Task description: Among the entries below, which lines include the string "mDepth"? Show each one.

Records from a data collection:
--

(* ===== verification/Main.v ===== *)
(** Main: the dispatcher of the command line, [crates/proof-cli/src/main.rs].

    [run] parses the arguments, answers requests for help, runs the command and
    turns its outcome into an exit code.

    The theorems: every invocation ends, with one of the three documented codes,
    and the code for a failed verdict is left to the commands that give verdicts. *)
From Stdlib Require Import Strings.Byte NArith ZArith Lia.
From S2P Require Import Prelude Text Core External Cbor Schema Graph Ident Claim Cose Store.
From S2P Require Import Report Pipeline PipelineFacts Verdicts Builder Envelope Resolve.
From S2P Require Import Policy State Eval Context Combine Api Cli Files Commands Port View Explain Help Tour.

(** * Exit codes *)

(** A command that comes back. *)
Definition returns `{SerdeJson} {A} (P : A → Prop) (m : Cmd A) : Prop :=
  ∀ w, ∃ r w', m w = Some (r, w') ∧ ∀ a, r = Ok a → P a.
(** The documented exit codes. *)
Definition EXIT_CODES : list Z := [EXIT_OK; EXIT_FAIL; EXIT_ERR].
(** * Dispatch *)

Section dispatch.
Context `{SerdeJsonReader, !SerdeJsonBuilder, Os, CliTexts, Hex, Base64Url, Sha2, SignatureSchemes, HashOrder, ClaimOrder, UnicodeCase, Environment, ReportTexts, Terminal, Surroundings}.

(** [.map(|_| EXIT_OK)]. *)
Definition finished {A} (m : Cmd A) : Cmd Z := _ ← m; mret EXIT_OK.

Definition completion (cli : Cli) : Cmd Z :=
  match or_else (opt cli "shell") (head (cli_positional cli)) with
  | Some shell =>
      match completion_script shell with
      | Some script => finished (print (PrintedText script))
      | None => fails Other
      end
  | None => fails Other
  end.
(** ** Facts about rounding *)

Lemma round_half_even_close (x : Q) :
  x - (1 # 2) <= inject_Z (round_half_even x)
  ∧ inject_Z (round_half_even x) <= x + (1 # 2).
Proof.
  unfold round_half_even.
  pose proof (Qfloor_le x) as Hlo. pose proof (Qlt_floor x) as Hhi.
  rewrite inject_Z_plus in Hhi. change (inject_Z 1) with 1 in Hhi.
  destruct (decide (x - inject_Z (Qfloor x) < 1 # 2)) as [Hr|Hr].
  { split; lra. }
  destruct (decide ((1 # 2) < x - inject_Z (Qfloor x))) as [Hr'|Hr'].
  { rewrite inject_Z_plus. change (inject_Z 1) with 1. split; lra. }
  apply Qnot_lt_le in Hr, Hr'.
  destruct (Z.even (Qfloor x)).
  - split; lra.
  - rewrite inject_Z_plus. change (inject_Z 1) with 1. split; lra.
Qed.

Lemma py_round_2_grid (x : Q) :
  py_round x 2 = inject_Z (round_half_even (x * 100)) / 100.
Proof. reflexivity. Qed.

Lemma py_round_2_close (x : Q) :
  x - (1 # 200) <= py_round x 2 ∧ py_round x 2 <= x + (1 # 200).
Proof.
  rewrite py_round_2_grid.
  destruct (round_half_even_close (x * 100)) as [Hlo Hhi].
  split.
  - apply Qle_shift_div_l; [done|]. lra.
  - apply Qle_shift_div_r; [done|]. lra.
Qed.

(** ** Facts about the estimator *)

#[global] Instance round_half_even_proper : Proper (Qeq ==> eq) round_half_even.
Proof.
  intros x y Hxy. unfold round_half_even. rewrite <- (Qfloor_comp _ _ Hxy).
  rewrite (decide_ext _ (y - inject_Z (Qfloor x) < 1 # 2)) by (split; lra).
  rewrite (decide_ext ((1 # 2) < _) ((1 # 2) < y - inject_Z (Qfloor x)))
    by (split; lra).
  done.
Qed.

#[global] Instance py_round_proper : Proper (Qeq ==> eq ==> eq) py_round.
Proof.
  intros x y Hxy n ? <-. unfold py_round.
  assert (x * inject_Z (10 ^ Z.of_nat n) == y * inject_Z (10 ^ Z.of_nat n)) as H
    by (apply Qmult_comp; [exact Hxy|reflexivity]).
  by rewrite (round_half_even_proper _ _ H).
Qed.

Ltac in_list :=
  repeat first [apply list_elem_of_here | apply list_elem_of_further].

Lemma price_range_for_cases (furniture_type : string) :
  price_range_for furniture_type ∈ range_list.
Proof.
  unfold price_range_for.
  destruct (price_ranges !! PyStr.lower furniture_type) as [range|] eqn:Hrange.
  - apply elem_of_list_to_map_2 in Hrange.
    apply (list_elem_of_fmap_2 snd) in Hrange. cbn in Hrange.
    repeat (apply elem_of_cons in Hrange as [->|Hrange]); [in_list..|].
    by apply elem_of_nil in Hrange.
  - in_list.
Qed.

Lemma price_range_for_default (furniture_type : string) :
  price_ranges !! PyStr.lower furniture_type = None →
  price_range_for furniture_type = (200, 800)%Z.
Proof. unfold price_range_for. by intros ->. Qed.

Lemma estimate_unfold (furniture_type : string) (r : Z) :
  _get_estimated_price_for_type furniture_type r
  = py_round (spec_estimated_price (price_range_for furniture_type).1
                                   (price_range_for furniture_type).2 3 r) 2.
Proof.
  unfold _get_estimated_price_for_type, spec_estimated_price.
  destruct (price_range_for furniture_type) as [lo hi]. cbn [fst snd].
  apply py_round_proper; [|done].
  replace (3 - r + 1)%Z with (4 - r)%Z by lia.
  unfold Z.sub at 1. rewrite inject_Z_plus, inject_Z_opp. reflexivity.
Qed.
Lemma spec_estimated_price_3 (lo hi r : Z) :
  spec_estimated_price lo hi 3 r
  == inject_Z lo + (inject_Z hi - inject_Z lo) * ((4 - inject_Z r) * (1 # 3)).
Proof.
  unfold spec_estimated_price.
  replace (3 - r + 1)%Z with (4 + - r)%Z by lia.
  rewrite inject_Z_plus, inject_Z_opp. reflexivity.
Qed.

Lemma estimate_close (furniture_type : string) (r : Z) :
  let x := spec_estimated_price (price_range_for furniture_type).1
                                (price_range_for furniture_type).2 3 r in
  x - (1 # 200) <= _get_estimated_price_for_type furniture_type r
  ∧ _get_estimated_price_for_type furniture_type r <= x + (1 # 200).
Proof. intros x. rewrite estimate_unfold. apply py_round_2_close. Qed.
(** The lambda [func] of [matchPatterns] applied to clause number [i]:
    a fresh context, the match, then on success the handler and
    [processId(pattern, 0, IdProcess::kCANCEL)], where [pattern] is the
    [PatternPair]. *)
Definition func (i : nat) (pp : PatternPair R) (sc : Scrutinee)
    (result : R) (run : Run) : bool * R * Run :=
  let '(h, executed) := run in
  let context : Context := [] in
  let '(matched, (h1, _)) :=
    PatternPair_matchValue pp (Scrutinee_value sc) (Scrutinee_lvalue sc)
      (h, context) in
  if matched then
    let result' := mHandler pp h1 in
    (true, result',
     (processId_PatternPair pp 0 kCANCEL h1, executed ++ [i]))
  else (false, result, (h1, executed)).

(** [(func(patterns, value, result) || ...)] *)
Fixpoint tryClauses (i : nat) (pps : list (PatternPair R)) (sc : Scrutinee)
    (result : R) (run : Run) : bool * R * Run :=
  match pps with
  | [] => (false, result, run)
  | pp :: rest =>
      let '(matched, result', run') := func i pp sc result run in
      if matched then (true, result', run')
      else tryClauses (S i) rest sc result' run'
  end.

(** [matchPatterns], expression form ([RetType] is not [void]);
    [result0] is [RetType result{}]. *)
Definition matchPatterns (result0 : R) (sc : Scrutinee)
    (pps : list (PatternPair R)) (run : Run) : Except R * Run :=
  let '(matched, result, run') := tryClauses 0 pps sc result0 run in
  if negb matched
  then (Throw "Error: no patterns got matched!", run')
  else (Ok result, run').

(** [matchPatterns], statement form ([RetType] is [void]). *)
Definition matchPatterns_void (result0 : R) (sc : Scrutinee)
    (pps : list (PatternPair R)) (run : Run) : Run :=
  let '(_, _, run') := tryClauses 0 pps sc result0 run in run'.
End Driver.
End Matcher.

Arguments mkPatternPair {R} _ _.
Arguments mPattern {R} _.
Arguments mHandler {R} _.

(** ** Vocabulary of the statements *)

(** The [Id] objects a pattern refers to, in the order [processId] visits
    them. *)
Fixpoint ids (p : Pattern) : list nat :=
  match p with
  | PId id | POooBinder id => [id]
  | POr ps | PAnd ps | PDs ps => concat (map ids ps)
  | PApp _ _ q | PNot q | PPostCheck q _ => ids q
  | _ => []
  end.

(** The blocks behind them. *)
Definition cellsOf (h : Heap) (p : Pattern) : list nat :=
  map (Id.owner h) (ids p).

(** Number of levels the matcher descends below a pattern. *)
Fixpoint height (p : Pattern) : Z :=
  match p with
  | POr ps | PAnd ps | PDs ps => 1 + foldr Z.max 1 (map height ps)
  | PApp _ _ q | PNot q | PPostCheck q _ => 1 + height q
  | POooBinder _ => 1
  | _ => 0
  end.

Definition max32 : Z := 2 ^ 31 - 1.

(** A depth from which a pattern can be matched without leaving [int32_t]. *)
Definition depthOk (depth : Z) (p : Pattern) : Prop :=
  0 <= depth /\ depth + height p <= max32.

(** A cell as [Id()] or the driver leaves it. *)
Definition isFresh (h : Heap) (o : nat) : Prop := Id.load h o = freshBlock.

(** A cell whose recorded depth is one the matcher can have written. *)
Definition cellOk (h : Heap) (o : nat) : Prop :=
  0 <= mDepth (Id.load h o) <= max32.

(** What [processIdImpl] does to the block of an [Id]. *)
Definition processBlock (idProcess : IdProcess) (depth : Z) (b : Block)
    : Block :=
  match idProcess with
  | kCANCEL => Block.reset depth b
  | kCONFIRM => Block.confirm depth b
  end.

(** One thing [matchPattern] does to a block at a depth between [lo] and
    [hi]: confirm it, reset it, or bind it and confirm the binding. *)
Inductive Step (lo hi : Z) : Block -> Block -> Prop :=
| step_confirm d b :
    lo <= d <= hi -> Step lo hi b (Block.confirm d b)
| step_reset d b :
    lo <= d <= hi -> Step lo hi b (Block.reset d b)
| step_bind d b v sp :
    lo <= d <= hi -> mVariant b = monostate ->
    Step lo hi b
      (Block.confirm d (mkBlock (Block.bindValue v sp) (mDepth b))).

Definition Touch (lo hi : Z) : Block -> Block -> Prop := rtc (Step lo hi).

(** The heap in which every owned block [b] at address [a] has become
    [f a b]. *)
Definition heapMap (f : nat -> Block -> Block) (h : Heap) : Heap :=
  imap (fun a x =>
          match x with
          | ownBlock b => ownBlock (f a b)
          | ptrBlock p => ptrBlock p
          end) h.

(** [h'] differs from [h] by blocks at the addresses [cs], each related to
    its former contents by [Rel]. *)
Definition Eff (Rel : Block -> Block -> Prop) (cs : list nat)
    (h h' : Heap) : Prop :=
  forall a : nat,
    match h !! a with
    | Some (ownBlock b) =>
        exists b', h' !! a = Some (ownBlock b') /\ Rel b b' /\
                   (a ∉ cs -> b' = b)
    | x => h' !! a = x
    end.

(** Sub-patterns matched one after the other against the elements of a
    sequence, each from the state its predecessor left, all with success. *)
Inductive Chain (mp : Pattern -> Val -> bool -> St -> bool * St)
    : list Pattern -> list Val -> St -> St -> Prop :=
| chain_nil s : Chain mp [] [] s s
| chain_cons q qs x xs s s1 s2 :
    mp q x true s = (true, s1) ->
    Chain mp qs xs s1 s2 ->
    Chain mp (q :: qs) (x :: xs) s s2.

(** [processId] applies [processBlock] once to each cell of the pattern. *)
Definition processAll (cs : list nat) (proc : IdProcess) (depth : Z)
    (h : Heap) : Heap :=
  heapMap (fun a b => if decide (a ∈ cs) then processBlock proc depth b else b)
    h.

--

Solution for this exercise:
  0 <= mDepth (Id.load h o) <= max32.
      (Block.confirm d (mkBlock (Block.bindValue v sp) (mDepth b))).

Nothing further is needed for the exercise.